Required work: Take from the records below each line that holds "does".

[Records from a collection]
(** * Archi Designer: image geometry, edit requests, history and sessions

  A shallow embedding of the TypeScript sources

  - [services/geminiService]: [cropToOriginalAspectRatio], [resizeImage],
    [fileToPart], [fileToDataUrl], [redesignRoom], [generateRotatedView];
  - [services/storageService]: [openDB], [saveSessionsToDB],
    [loadSessionsFromDB];
  - [types]: [DesignSession];
  - [App.tsx]: the state slots of [App] and its handlers.

  JavaScript numbers that take part in arithmetic are binary64 floats
  ([PrimFloat.float]); indices, lengths and clock readings are [Z];
  strings are [String.string], one character per code unit; promises that
  may reject are values of [result]. *)

From Stdlib Require Import ZArith List String Ascii Bool Lia.
From Stdlib Require Import Floats DecimalString DecimalZ.
From Stdlib Require Import Sorted Permutation.
Import ListNotations.

(** ** JavaScript values *)

Module Js.

(** A JavaScript [number]. *)
Definition number : Type := float.

(** What a rejected promise or a [throw] carries: an [Error] object with
    its message, or any other value (a DOM event, a [DOMException]) shown
    by its string conversion. *)
Inductive Thrown : Type :=
| JsError (message : string)
| JsOther (shown : string).

(** [`${err}`] *)
Definition showThrown (e : Thrown) : string :=
  match e with
  | JsError m => ("Error: " ++ m)%string
  | JsOther s => s
  end.

(** A promise that has settled: resolved with a value or rejected. *)
Inductive result (A : Type) : Type :=
| Ok (a : A)
| Err (e : Thrown).
Arguments Ok {A} a.
Arguments Err {A} e.

Definition bind {A B : Type} (m : result A) (k : A -> result B) : result B :=
  match m with
  | Ok a => k a
  | Err e => Err e
  end.

Definition isOk {A : Type} (m : result A) : bool :=
  match m with Ok _ => true | Err _ => false end.

(** [a.slice(0, end)] on an array. A negative [end] counts from the end
    of the array; both cases are clamped to the array's bounds. *)
Definition slice0 {A : Type} (a : list A) (e : Z) : list A :=
  let len := Z.of_nat (List.length a) in
  let k := if (e <? 0)%Z then Z.max (len + e) 0 else Z.min e len in
  firstn (Z.to_nat k) a.

(** [a[i] ?? null] *)
Definition at_index {A : Type} (a : list A) (i : Z) : option A :=
  if (i <? 0)%Z then None else nth_error a (Z.to_nat i).

(** [a.length] *)
Definition len {A : Type} (a : list A) : Z := Z.of_nat (List.length a).

(** [x || y] on nullable objects. *)
Definition orElse {A : Type} (x y : option A) : option A :=
  match x with Some _ => x | None => y end.

(** [!!x] on a nullable object. *)
Definition truthy {A : Type} (x : option A) : bool :=
  match x with Some _ => true | None => false end.

(** [!!s] on a string: the empty string is falsy. *)
Definition nonEmpty (s : string) : bool :=
  match s with EmptyString => false | String _ _ => true end.
(** * gh_cli_script.py: configuration resolution and the Copilot CLI runner

    A shallow embedding of [.github/scripts/gh_cli_script.py].  The script is
    effectful Python: it spawns subprocesses, reads the environment and the
    file system, writes a log and keeps a module-level singleton.  The
    embedding threads an explicit [State] through a small state-and-exception
    monad, and takes everything the operating system decides (does [git]
    exist, what does the child print, is the schema file there) from a
    [World] record.

    Text is modelled as [string] (a sequence of 8-bit characters); the Python
    text operations below are exact on ASCII text.

    The file has two parts.  The first holds the embedding: Python's text
    and path operations, values and exceptions, the monad, the primitives
    the script calls, the script itself, and the vocabulary and sample
    worlds of the statements, and the entry point [main].  The second holds
    the properties, grouped by component: metrics extractor, process runner,
    repository root, configuration resolution, schema lookup, environment
    snapshot and credential accessor; further properties of the same
    components and of the entry point follow. *)

From stdpp Require Import gmap strings list fin_maps.
From Stdlib Require Import ZArith String Ascii DecimalString.

Set Warnings "-register-all".

Open Scope string_scope.

(** ** Python text operations *)

Module PyText.

(** [str.lower] on one ASCII character.  Text is held as its UTF-8 bytes,
    and the bytes of a character beyond ASCII are left as they are: [lower],
    [strip] and [splitlines] below are those of [str] on ASCII text
    ([is_ascii]), and statements that depend on them are made for such
    text. *)
Definition lower_char (c : ascii) : ascii :=
  let n := nat_of_ascii c in
  if (65 <=? n)%nat && (n <=? 90)%nat then ascii_of_nat (n + 32) else c.

(** [s.lower()], for [s] of ASCII text. *)
Fixpoint lower (s : string) : string :=
  match s with
  | EmptyString => EmptyString
  | String c s' => String (lower_char c) (lower s')
  end.

(** [sub in s]: substring test. *)
Fixpoint contains (sub s : string) : bool :=
  String.prefix sub s ||
  match s with
  | EmptyString => false
  | String _ s' => contains sub s'
  end.

(** The ASCII characters for which [str.isspace] holds: tab, line feed,
    vertical tab, form feed, carriage return, the four separators
    0x1c..0x1f and the space. *)
Definition is_space (c : ascii) : bool :=
  let n := nat_of_ascii c in
  ((9 <=? n)%nat && (n <=? 13)%nat) || ((28 <=? n)%nat && (n <=? 32)%nat).

Fixpoint lstrip (s : string) : string :=
  match s with
  | String c s' => if is_space c then lstrip s' else s
  | EmptyString => EmptyString
  end.

Fixpoint rstrip (s : string) : string :=
  match s with
  | EmptyString => EmptyString
  | String c s' =>
      match rstrip s' with
      | EmptyString => if is_space c then EmptyString else String c EmptyString
      | r => String c r
      end
  end.

(** [s.strip()], for [s] of ASCII text. *)
Definition strip (s : string) : string := rstrip (lstrip s).

(** Line boundaries of [str.splitlines] within ASCII. *)
Definition is_linebreak (c : ascii) : bool :=
  let n := nat_of_ascii c in
  ((10 <=? n)%nat && (n <=? 13)%nat) || ((28 <=? n)%nat && (n <=? 30)%nat).

(** [s.splitlines()], for [s] of ASCII text: [cur] is the line being read,
    in reverse.  A carriage
    return followed by a line feed is one boundary, and a final boundary
    opens no empty last line. *)
Fixpoint splitlines_from (cur : string) (s : string) : list string :=
  match s with
  | EmptyString =>
      match cur with EmptyString => [] | _ => [String.rev cur] end
  | String c s' =>
      if is_linebreak c then
        let rest :=
          match s' with
          | String c' s'' =>
              if Ascii.eqb c "013" && Ascii.eqb c' "010" then s'' else s'
          | EmptyString => s'
          end in
        String.rev cur :: splitlines_from EmptyString rest
      else splitlines_from (String c cur) s'
  end.
(* ===== verification/_CoqProject ===== *)
-Q . S2P
Prelude.v
GoStrings.v
GoStrconv.v
Float64.v
GoTime.v
RaftNode.v
KvStore.v
HttpApi.v
RaftKv.v
Cluster.v
RaftServe.v
Jojo.v
JojoRoute.v
JojoQueue.v
JojoServe.v
JojoProxy.v
JojoProbe.v
Dhcp.v
DhcpCli.v
Vanishling.v
VanishlingServer.v
VanishlingLife.v
Ldap.v
Kafka.v
Dockerfile.v
Hci.v
Gobpf.v
Vault.v
Statfs.v
Slices.v
Cgo.v
Tools.v
Bloom.v
Aes.v
LeakyBucket.v
Goroutines.v
Clients.v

Response:
    monad, and takes everything the operating system decides (does [git]
    exist, what does the child print, is the schema file there) from a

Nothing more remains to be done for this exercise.